Hey! Usually, I only filter out chloroplast and mitochondria prior to diversity analysis, because I think the unassigned ASVs can still have value to diversity questions. I will sometimes filter it out for taxonomic analysis just because it makes the data messy. But, I suppose making this decision also depends on your system. For example, if you have a really well-described system like the human gut I think it is easier to justify filtering the unassigned ASVs out before diversity, but if you have a less documented or very complex system I’d leave it in. I hope that makes sense!
In general, though, you don’t need to remake a phylogenetic tree after filtering. It is ok if the phylogenetic tree has extra sequences! You only run into problems if you have a tree with fewer sequences than your table (i.e. if you did make a tree from the filtered data, then tried to use that tree with the unfiltered table). In short, I’d say the answer to 1 is no, you are fine with your original table as long as you use the filtered table in the core metrics command
Thank you so much aeriel!
As you mention it, I had also same opinion about ASVs. Since my samples are from ocean(some samples are from 1200m depth) I thought there might be insufficient database which means I might loose valuable data if I filter an assigned ASVs. So in my case, do you think I should stick with OTU clustering instead of ASVs analysis?
Oh, and also my work is not for microbiom. I have eukaryote samples(zooplankton). All papers using QIIME2 I found was dealing with microbiom, not eukaryote. So I was about to choose the best result from those two( OTU clustering analysis v.s ASVs analysis). And I got the beta diversity result from ASVs which shows not very interesting result. Maybe I should do this with OTU right?
How you decide to approach this depends on your study questions, and best practices in your field. I don’t have any experience with macro-biota analysis, but your impulse to compare OTU and ASV approaches seems reasonable - certainly safer than filtering out 98% of your features before diversity analysis.

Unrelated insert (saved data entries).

(* ===== verification/ReleaseSamples.v ===== *)
(** * Sample archives

    A small binary archive and a small source archive, for the concrete inputs of the
    theorems: the members' texts are real encodings, the digests are short labels. *)

From S2P Require Import Prelude PyStr PyDict Codec Regex PyFloat Json Sha256 PyPath.
From S2P Require Import Archive ReleaseText ReleaseVerify.

Local Open Scope Z_scope.

#[export] Instance ascii_unicode : Unicode := {| fold_char c := [c]; decimal_digit _ := false |}.

Definition text_member (digest : str) (data : bytes) : member :=
  Member (u "file") 0x1A4 (lenZ data) digest (Some data) None.
Definition payload (digest : str) (size : Z) : member :=
  Member (u "file") 0x1ED size digest None None.

Definition record_of (m : member) : json :=
  JDict [(u "size", JInt (m_size m)); (u "sha256", JStr (m_digest m))].

(** A canonical object, ended by a newline. *)
Definition json_text (d : dict json) : bytes := canonical_json d ++ [x0a].

Definition evidence_of (sha program digest : str) : dict json :=
  [(u "schema", JInt 2); (u "platform", JStr (u "linux-x86_64")); (u "source_ref", JStr sha);
   (u "binary", JDict [(u "name", JStr program); (u "sha256", JStr digest)])].

(** The binary archive built from commit [sha]; [schema] is the manifest's schema. *)
Definition sample_binary (schema : json) (sha : str) : dict member :=
  let programs := [(u "sianod", payload (u "d0") 100); (u "sianoctl", payload (u "d1") 200);
                   (u "siano-ts", payload (u "d2") 300)] in
  let evidence := zip_with (λ name (program : str * member),
      (name, text_member (u "e" ++ sha) (json_text (evidence_of sha program.1 (m_digest program.2)))))
    EVIDENCE programs in
  let notice := (NOTICE, text_member (u "n" ++ sha)
      (nb <$> (u "source.ref=" ++ sha ++ [10%N]))) in
  let described := notice :: evidence ++ programs in
  let manifest := [(u "schema", schema); (u "version", JStr (u "1.2.3"));
     (u "platform", JStr (u "linux-x86_64")); (u "source_ref", JStr sha);
     (u "programs", JList (JStr <$> programs.*1));
     (u "files", JDict (prod_map id record_of <$> described))] in
  (u "manifest.json", text_member (u "m" ++ sha) (json_text manifest))
  :: (SUMS, payload (u "s" ++ sha) 10) :: described.

Definition sample_name : str := u "siano-ts-1.2.3-linux-x86_64.tar.gz".

(** The source archive of [commit] with [tree]; [notes] is the digest of the release notes. *)
Definition sample_source (commit tree notes : str) : dict member :=
  let notice := text_member (u "n" ++ commit)
      (nb <$> (u "source.ref=" ++ commit ++ [10%N] ++ u "source.resolved_commit=" ++ commit
               ++ [10%N] ++ u "source.tree=" ++ tree ++ [10%N])) in
  let described :=
    [(NOTICE, notice);
     (u "repository/VERSION", text_member (u "v") (b "1.2.3" ++ [x0a]));
     (u "repository/docs/release-validation/1.2.3.md", text_member notes (b "record"));
     (u "repository/release-notes/v1.2.3.md", payload notes 20);
     (u "repository/siano-ts.c", payload (u "c") 300)] in
  let manifest := [(u "version", JStr (u "1.2.3")); (u "source_ref", JStr commit);
     (u "resolved_commit", JStr commit); (u "tree", JStr tree);
     (u "files", JDict (prod_map id record_of <$> described))] in
  (u "source-manifest.json", text_member (u "m" ++ commit) (json_text manifest))
  :: (SUMS, payload (u "s" ++ commit) 10) :: described.
(** ** Checksum lists *)

Lemma parse_sums_Ok data expected r :
  parse_sums data expected = Ok r ↔
  ∃ text, decode_ascii data = Some text ∧ mapM sum_line (splitlines text) = Some r
    ∧ NoDup r.*1 ∧ dict_keys r = expected.
Proof.
  unfold parse_sums, check. rewrite bind_Ok. setoid_rewrite of_option_Ok.
  setoid_rewrite bind_Ok. setoid_rewrite require_then. setoid_rewrite bool_decide_eq_true.
  assert (∀ lines r, fold_res (λ result line,
      item ← of_option (VerificationError "invalid line") (sum_line line);
      insert_new "duplicate entry" result item) [] lines = Ok r
      ↔ mapM sum_line lines = Some r ∧ NoDup r.*1) as Hfold.
  { intros lines r'. rewrite (fold_decode _ sum_line (insert_new "duplicate entry")).
    - setoid_rewrite collect_Ok. split.
      + by intros (es & ? & ? & _ & ->).
      + intros [? ?]. exists r'. split_and!; [done..| |done]. by intros ?? ?%elem_of_nil.
    - intros s i s'. rewrite bind_Ok. by setoid_rewrite of_option_Ok. }
  split.
  - intros (text & Ht & r' & Hr & Hk & [= <-]). apply Hfold in Hr as [? ?]. eauto.
  - intros (text & Ht & Hr & Hn & Hk). exists text. split; [done|].
    exists r. split; [by apply Hfold|done].
Qed.

Lemma sum_line_Some line name digest :
  sum_line line = Some (name, digest) → line = digest ++ u "  " ++ name ∧ hex64 digest = true.
Proof.
  unfold sum_line. destruct (hex64 (take 64 line)) eqn:Hh; [|done].
  destruct (starts_with (u "  ") (drop 64 line)) eqn:Hs; [|done]. cbn [andb].
  destruct (fullmatch _ _); [|done]. intros [= <- <-]. split; [|done].
  apply starts_with_spec in Hs as (r & Hr). rewrite Hr.
  rewrite <- (take_drop 64 line) at 1. by rewrite Hr.
Qed.

(** ** Dependency notices *)

(** The text of a line. *)
Definition line_text (item : option str * str) : str :=
  match item.1 with Some key => key ++ u "=" ++ item.2 | None => item.2 end.
(* ===== verification/ReleaseVerifyProps.v ===== *)
(** * Properties of the archive comparison

    What an accepted manifest says of its archive, and how an accepted tag archive differs
    from the candidate's. *)

From S2P Require Import Prelude PyStr PyDict Codec Regex PyFloat Json Sha256 PyPath.
From S2P Require Import Archive ReleaseText ReleaseTextProps ReleaseVerify ReleaseSamples.

Local Open Scope Z_scope.

Section verify.
Context `{Unicode} `{Digest} `{Archives} (limit : nat).

(** ** Lookups *)

Lemma kept_data_Ok members name data :
  kept_data members name = Ok data ↔ ∃ m, dict_get name members = Some m ∧ m_data m = Some data.
Proof.
  unfold kept_data. destruct (dict_get name members) as [[? ? ? ? [d|] ?]|]; cbn.
  - split; [intros [= ->]; by eexists|]. by intros (m & [= <-] & [= ->]).
  - split; [done|]. by intros (m & [= <-] & ?).
  - split; [done|]. by intros (m & ? & _).
Qed.

Lemma kept_data_or_empty members name data m :
  kept_data members name = Ok data → dict_get name members = Some m → data_or_empty m = data.
Proof.
  intros (m' & Hm & Hd)%kept_data_Ok Hm'. unfold data_or_empty.
  assert (m = m') as -> by congruence. by rewrite Hd.
Qed.

(** ** What a manifest says of its archive *)

(** The record of a member: its size and its digest, and nothing else. *)
Definition describes (record : json) (m : member) : Prop :=
  ∃ r, record = JDict r ∧ dict_keys r = {[u "size"; u "sha256"]}
  ∧ dict_get (u "size") r = Some (JInt (m_size m))
  ∧ dict_get (u "sha256") r = Some (JStr (m_digest m)).

(** [files] lists every member but the manifest itself and the checksum list. *)
Definition inventory (members : dict member) (own : str) (files : dict json) : Prop :=
  ∀ name, match dict_get name members with
          | Some m => name = own ∨ name = SUMS
                      ∨ ∃ record, dict_get name files = Some record ∧ describes record m
          | None => dict_get name files = None
          end.

Lemma check_record_Ok members name record v :
  check_record members (name, record) = Ok v ↔
  ∃ m, dict_get name members = Some m ∧ describes record m.
Proof.
  unfold check_record, describes, check. destruct record; try (split; [done|];
    by intros (? & _ & ? & [=] & _)).
  rewrite require_then, bool_decide_eq_true. split.
  - intros [Hk Hs]. destruct (dict_get (u "size") d) as [[]|] eqn:Hsize; try done.
    apply bind_Ok in Hs as (m & Hm%item_Ok & Hc). apply require_Ok, andb_true_iff in Hc
      as [->%Z.eqb_eq Hsha%get_eq_str]. eauto 10.
  - intros (m & Hm & r & [= <-] & Hk & Hsize & Hsha). split; [done|]. rewrite Hsize.
    apply bind_Ok. exists m. split; [by apply item_Ok|].
    apply require_Ok, andb_true_iff. by rewrite Z.eqb_refl, get_eq_str.
Qed.
(** Updating the records of the allowed members gives the new records: all other members
    are the same. *)
Lemma expected_files_equal before after own allowed names old_files new_files :
  unique_keys (JDict old_files) → unique_keys (JDict new_files) →
  records_of before own old_files → records_of after own new_files →
  same_members before after allowed →
  (∀ k, k ∈ allowed → k ∈ names ∨ k ∈ ({[own; SUMS]} : gset str)) →
  Forall (λ name, is_Some (dict_get name new_files)) names →
  py_eq (JDict (foldl (λ d name, dict_set name (default JNull (dict_get name new_files)) d) old_files names))
    (JDict new_files) = true.
Proof.
  intros Huo Hun Hb Ha [Hkeys Hsame] Hallowed Hnames.
  pose proof (proj1 (proj1 (unique_keys_dict _) Huo)) as Hndo.
  pose proof (proj1 (proj1 (unique_keys_dict _) Hun)) as Hndn.
  apply py_eq_dict; [by apply take_records_NoDup|done|]. intros k. rewrite take_records_get by done.
  destruct (decide (k ∈ ({[own; SUMS]} : gset str))) as [Hown|Hown].
  { rewrite (records_own _ _ _ _ Hb Hown), (records_own _ _ _ _ Ha Hown). by case_decide. }
  pose proof (records_get _ _ _ _ Hb Hown) as Hrb. pose proof (records_get _ _ _ _ Ha Hown) as Hra.
  destruct (dict_get k after) as [m'|] eqn:Hm'.
  - destruct Hra as (r' & Hr' & Hd'). rewrite Hr'.
    assert (is_Some (dict_get k before)) as [m Hm].
    { apply elem_of_dict_keys. rewrite Hkeys. apply elem_of_dict_keys. by eexists. }
    rewrite Hm in Hrb. destruct Hrb as (r & Hr & Hd). rewrite Hr.
    pose proof (unique_keys_get _ _ _ Hun Hr'). pose proof (unique_keys_get _ _ _ Huo Hr).
    case_decide as Hk; cbn [option_py_eq]; [by apply (describes_eq r' r' m' m')|].
    destruct (Hsame k m Hm) as (m2 & Hm2 & _ & _ & _ & Hp).
    assert (m2 = m') as -> by (rewrite Hm' in Hm2; by injection Hm2).
    destruct Hp as [? ?]; [by intros [?|?]%Hallowed|]. by apply (describes_eq r r' m m').
  - rewrite Hra. assert (dict_get k before = None) as Hm.
    { apply dict_get_None. rewrite <- dict_keys_elem, Hkeys, dict_keys_elem. by apply dict_get_None. }
    rewrite Hm in Hrb. rewrite Hrb. by case_decide.
Qed.
Lemma records_is_Some members own files name :
  records_of members own files → name ∉ ({[own; SUMS]} : gset str) → name ∈ dict_keys members →
  is_Some (dict_get name files).
Proof.
  intros Hrec Hn [m Hm]%elem_of_dict_keys. pose proof (records_get _ _ _ _ Hrec Hn) as Hr.
  rewrite Hm in Hr. destruct Hr as (r & Hr & _). by eexists.
Qed.

(** Comparing the manifests once some keys are set. *)
Lemma manifest_equal (old new : dict json) (sets : list (str * json)) :
  NoDup old.*1 → NoDup new.*1 → NoDup sets.*1 →
  py_eq (JDict (foldr (λ kv d, dict_set kv.1 kv.2 d) old sets)) (JDict new) = true ↔
  (∀ k, k ∉ sets.*1 → option_py_eq (dict_get k old) (dict_get k new))
  ∧ Forall (λ kv, option_py_eq (Some kv.2) (dict_get kv.1 new)) sets.
Proof.
  intros Ho Hn Hs.
  assert (∀ k, dict_get k (foldr (λ kv d, dict_set kv.1 kv.2 d) old sets)
    = match dict_get k sets with Some v => Some v | None => dict_get k old end) as Hget.
  { clear. intros k. induction sets as [|[k' v] sets IH]; cbn; [done|].
    rewrite dict_get_set, IH. by case_decide. }
  rewrite py_eq_dict; [|clear -Ho; induction sets; [done|by apply dict_set_NoDup]|done].
  setoid_rewrite Hget. rewrite Forall_forall. split.
  - intros Hall. split.
    + intros k Hk%dict_get_None. specialize (Hall k). by rewrite Hk in Hall.
    + intros [k v] Hin%dict_get_elem; [|done]. specialize (Hall k). by rewrite Hin in Hall.
  - intros [Hrest Hset] k. destruct (dict_get k sets) as [v|] eqn:Hk.
    + apply dict_get_Some_elem in Hk. by apply Hset in Hk.
    + apply dict_get_None in Hk. by apply Hrest.
Qed.
(* ===== verification/JsonBytes.v ===== *)
(** * [json.loads] on bytes

    The encoding is detected from the first bytes ([json.detect_encoding]) and the text
    is decoded with the error handler [surrogatepass], which lets lone surrogates
    through.  A decoding error is a [UnicodeDecodeError], a subclass of [ValueError]. *)

From S2P Require Import Prelude PyStr Codec PyFloat Json.

Local Open Scope N_scope.

Inductive encoding := UTF8 | UTF8_SIG | UTF16 | UTF16_LE | UTF16_BE | UTF32 | UTF32_LE | UTF32_BE.

Definition detect_encoding (data : bytes) : encoding :=
  match data with
  | xff :: xfe :: x00 :: x00 :: _ | x00 :: x00 :: xfe :: xff :: _ => UTF32
  | xff :: xfe :: _ | xfe :: xff :: _ => UTF16
  | xef :: xbb :: xbf :: _ => UTF8_SIG
  | b0 :: b1 :: b2 :: b3 :: _ =>
      if bn b0 =? 0 then (if bn b1 =? 0 then UTF32_BE else UTF16_BE)
      else if bn b1 =? 0 then (if (bn b2 =? 0) && (bn b3 =? 0) then UTF32_LE else UTF16_LE)
      else UTF8
  | [b0; b1] =>
      if bn b0 =? 0 then UTF16_BE else if bn b1 =? 0 then UTF16_LE else UTF8
  | _ => UTF8
  end.

(** One encoded character and its length: the sequences of UTF-8, surrogates included. *)
Fixpoint utf8_pass (l : bytes) : option str :=
  match l with
  | [] => Some []
  | x0 :: l1 =>
    let c0 := bn x0 in
    if c0 <? 128 then cons c0 <$> utf8_pass l1
    else if c0 <? 194 then None
    else if c0 <? 224 then
      match l1 with
      | x1 :: l2 =>
        if cont x1 then cons ((c0 - 192) * 64 + (bn x1 - 128)) <$> utf8_pass l2 else None
      | _ => None
      end
    else if c0 <? 240 then
      match l1 with
      | x1 :: x2 :: l3 =>
        let c := (c0 - 224) * 4096 + (bn x1 - 128) * 64 + (bn x2 - 128) in
        if cont x1 && cont x2 && (2048 <=? c) then cons c <$> utf8_pass l3 else None
      | _ => None
      end
    else if c0 <? 245 then
      match l1 with
      | x1 :: x2 :: x3 :: l4 =>
        let c := (c0 - 240) * 262144 + (bn x1 - 128) * 4096
                 + (bn x2 - 128) * 64 + (bn x3 - 128) in
        if cont x1 && cont x2 && cont x3 && (65536 <=? c) && (c <? 1114112)
        then cons c <$> utf8_pass l4 else None
      | _ => None
      end
    else None
  end.

(** Pairs of surrogates are combined, others pass. *)
Fixpoint utf16_pass (us : list N) : str :=
  match us with
  | [] => []
  | c :: us =>
    match us with
    | d :: us' =>
      if (55296 <=? c) && (c <? 56320) && (56320 <=? d) && (d <? 57344)
      then (65536 + (c - 55296) * 1024 + (d - 56320)) :: utf16_pass us'
      else c :: utf16_pass us
    | [] => [c]
    end
  end.

Fixpoint utf32_pass (big : bool) (l : bytes) : option str :=
  match l with
  | [] => Some []
  | x0 :: x1 :: x2 :: x3 :: l =>
    let c := if big then bn x0 * 16777216 + bn x1 * 65536 + bn x2 * 256 + bn x3
             else bn x3 * 16777216 + bn x2 * 65536 + bn x1 * 256 + bn x0 in
    if c <? 1114112 then cons c <$> utf32_pass big l else None
  | _ => None
  end.

Definition decode_pass (e : encoding) (data : bytes) : option str :=
  match e with
  | UTF8 => utf8_pass data
  | UTF8_SIG => utf8_pass (drop 3 data)
  | UTF16 => utf16_pass <$> utf16_units (bool_decide (head data = Some xfe)) (drop 2 data)
  | UTF16_LE => utf16_pass <$> utf16_units false data
  | UTF16_BE => utf16_pass <$> utf16_units true data
  | UTF32 => utf32_pass (bool_decide (head data = Some x00)) (drop 4 data)
  | UTF32_LE => utf32_pass false data
  | UTF32_BE => utf32_pass true data
  end.

Definition decode_json (data : bytes) : option str := decode_pass (detect_encoding data) data.

Example decode_json_tests :
  decode_json (b "{}") = Some (u "{}")
  ∧ decode_json [x7b; x00; x7d; x00] = Some (u "{}")
  ∧ decode_json [xff; xfe; x3d; xd8; x00; xde] = Some [0x1F600]
  ∧ decode_json [xed; xa0; x80] = Some [0xD800]
  ∧ decode_json [xc0; x80] = None.
Proof. vm_compute. repeat split. Qed.

(** The text that UTF-8 decoding gives is also what JSON decoding gives, unless the first
    bytes look like another encoding. *)
Lemma utf8_pass_decode l s : decode_utf8 l = Some s → utf8_pass l = Some s.
Proof.
  revert s. induction l as [l IH] using (well_founded_induction (well_founded_ltof _ length)).
  unfold ltof in IH. intros s. destruct l as [|x0 l1]; [done|].
  cbn [decode_utf8 utf8_pass].
  assert (∀ c l', (length l' < length (x0 :: l1))%nat →
    cons c <$> decode_utf8 l' = Some s → cons c <$> utf8_pass l' = Some s) as Hnext.
  { intros c l' Hl. rewrite !fmap_Some. intros (s' & Hs & ->). eauto. }
  cbn [length] in Hnext. destruct (_ <? 128); [apply Hnext; lia|].
  destruct (_ <? 194); [done|]. destruct (_ <? 224).
  { destruct l1 as [|x1 l2]; [done|]. destruct (cont x1); [|done]. apply Hnext. cbn. lia. }
  destruct (_ <? 240).
  { destruct l1 as [|x1 [|x2 l3]]; [done..|]. case_match eqn:E; [|done].
    apply andb_true_iff in E as [E _]. rewrite E. apply Hnext. cbn. lia. }
  destruct (_ <? 245); [|done]. destruct l1 as [|x1 [|x2 [|x3 l4]]]; [done..|].
  case_match; [|done]. apply Hnext. cbn. lia.
Qed.

Section loads_bytes.
Context (pairs_hook : list (str * json) → res (dict json)).
Context (constant_hook : str → res json) (limit : nat).

(** [json.loads(data, object_pairs_hook=..., parse_constant=...)]. *)
Definition loads_bytes (data : bytes) : res json :=
  text ← of_option (ValueError "UnicodeDecodeError") (decode_json data);
  loads pairs_hook constant_hook limit text.
End loads_bytes.
(* ===== verification/Provenance.v ===== *)
(** * [scripts/provenance.py]: the pinned external inputs *)

From S2P Require Import Prelude PyStr.

Definition kernel_firmware : string :=
  "https://git.kernel.org/pub/scm/linux/kernel/git/firmware/linux-firmware.git/plain/".
Definition kernel_commit : string := "?id=e981caea6ed33c48d25b7dbf473327dbd01df163".

Definition FIRMWARE_URL : str := u kernel_firmware ++ u "isdbt_rio.inp" ++ u kernel_commit.
Definition FIRMWARE_SHA256 : str :=
  u "054520642d5d09cb7ab7d08dbd6fd9ba9365de56adf2e7d7d06927f9845ff818".
Definition FIRMWARE_LICENSE_URL : str :=
  u kernel_firmware ++ u "LICENSES/LICENCE.siano" ++ u kernel_commit.
Definition FIRMWARE_LICENSE_SHA256 : str :=
  u "cf2b4a0301e028d7357ca84644c5094dec0aa6a4e8f8616426c3d126788a406a".

Definition LIBUSB_VERSION : str := u "1.0.30".
Definition LIBUSB_SOURCE_URL : str :=
  u "https://github.com/libusb/libusb/releases/download/v1.0.30/libusb-1.0.30.tar.bz2".
Definition LIBUSB_SOURCE_SHA256 : str :=
  u "fea36f34f9156400209595e300840767ab1a385ede1dc7ee893015aea9c6dbaf".

Definition WINDOWS_LIBUSB_PACKAGE_URL : str :=
  u "https://github.com/libusb/libusb/releases/download/v1.0.30/libusb-1.0.30.7z".
Definition WINDOWS_LIBUSB_PACKAGE_SHA256 : str :=
  u "7fb1dfec805b97983763d7d0ae244320da12add1003d4249c96cc4d586398c79".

If, by clustering, you can find meaningful differences between OTUs, great! Just recognize that clustering, like filtering, may present “clearer” comparisons by reducing the amount of information in your data. This may actually make more sense with macro-biota than using ASVs would - I don’t know. Either way, consider how you will justify your selected approach when writing this study up.
How much within-species sequence variation do you see with zooplankton? What is a reasonable clustering threshold for those organisms? Literature may already exist on this, but these are interesting questions. What does an ASV mean in this context? And what is the most meaningful way to define an OTU here? Thanks for getting me thinking!